И всё-таки пришедший сюда, несмотря ни на что.
– Раз приглашаешь, – добродушно фыркает он, – Ну, показывай, что там у тебя припасено.
Придержав полотно входной двери, он с силой затворяет её, и простой звук гулко разносится по маленькому домику. Так и уходит этот день, полный отчаяния, волнения и боли, полный чувств, когда-то невозможных для того, кто был чудищем из ночных кошмаров. Оглушительный стук рассекает всё на до и после.
Оставляя только их двоих, больше не нуждающихся в масках.
***
Вообще здесь, в Диллингене, Детлафф бывал уже не раз, да и в целом навещает его куда охотнее, чем раньше. Впрочем, не то, чтобы ему нравится здесь гостить, хотя по сравнению с Аттре новое жильё Региса, двухэтажный особнячок, обставленный скромной мебелью и большей частью заваленный химикалиями и травами, и правда уютнее прежнего. Нет, как бы Регис ни гордился своей обителью, дело в ином.

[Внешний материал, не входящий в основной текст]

(** [timeRange === '7d' ? 7 * 24 : timeRange === '30d' ? 30 * 24 : 24] *)
Definition points_of (timeRange : string) : nat :=
  if String.eqb timeRange "7d" then 7 * 24
  else if String.eqb timeRange "30d" then 30 * 24
  else 24.

(** [Math.random() * 1000000000 + 500000000] *)
Definition random_volume (r : Q) : Q := (r * inject_Z 1000000000 + inject_Z 500000000)%Q.

(** The [for] loop of [generateMockPriceHistory], from index [i] on,
    with [remaining = points - i] turns to go.  The arithmetic is
    exact: the program's prices are these up to the rounding of each
    operation to a double. *)
Fixpoint mock_loop (draws : mock_history_draws) (now : Z) (points : nat)
    (remaining i : nat) (currentPrice : Q) : list PriceHistoryData :=
  match remaining with
  | O => []
  | S remaining' =>
      let timePoint := now - (Z.of_nat points - Z.of_nat i) * interval in
      let trend := ((draw_trend draws - half) * (1 # 1000))%Q in
      let randomChange := ((draw_change draws i - half) * inject_Z 2 * volatility + trend)%Q in
      let currentPrice := (currentPrice * (1 + randomChange))%Q in
      mkPoint timePoint currentPrice (random_volume (draw_volume draws i))
        :: mock_loop draws now points remaining' (S i) currentPrice
  end.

За долгие годы замкнутый назаирец наконец стал ему другом.
Странно, но и в этом Гуманист оказался прав: общая цель пошла обоим на пользу. Вместе решая, как именно они отправятся к друидам, они сами не заметили, как сблизились, оставив все стычки в прошлом. Но, что более поразительно, каким-то совершенно непредсказуемым образом Детлафф решил, что он, Регис, заслуживает доверия, и стал открывать самые неожиданные стороны своей натуры. Тонкое чувство прекрасного и скромность, граничащую с робостью. Временами сухое, саркастичное чувство юмора. Даже искреннюю доброту, правда, в отличие от Региса, вовсе не к смертным – в этом-то Детлафф остался таким же замкнутым, по-прежнему избегая людей и предпочитая им себе подобных, в особенности катаканов и прочих низших вампиров. Их общество не требовало фальшивых манер и лжи, принимая его натуру такой, какая она есть, и Детлафф был благодарен им взамен. Так, что проводил с собратьями почти всё время и отдавал им своё внимание без остатка.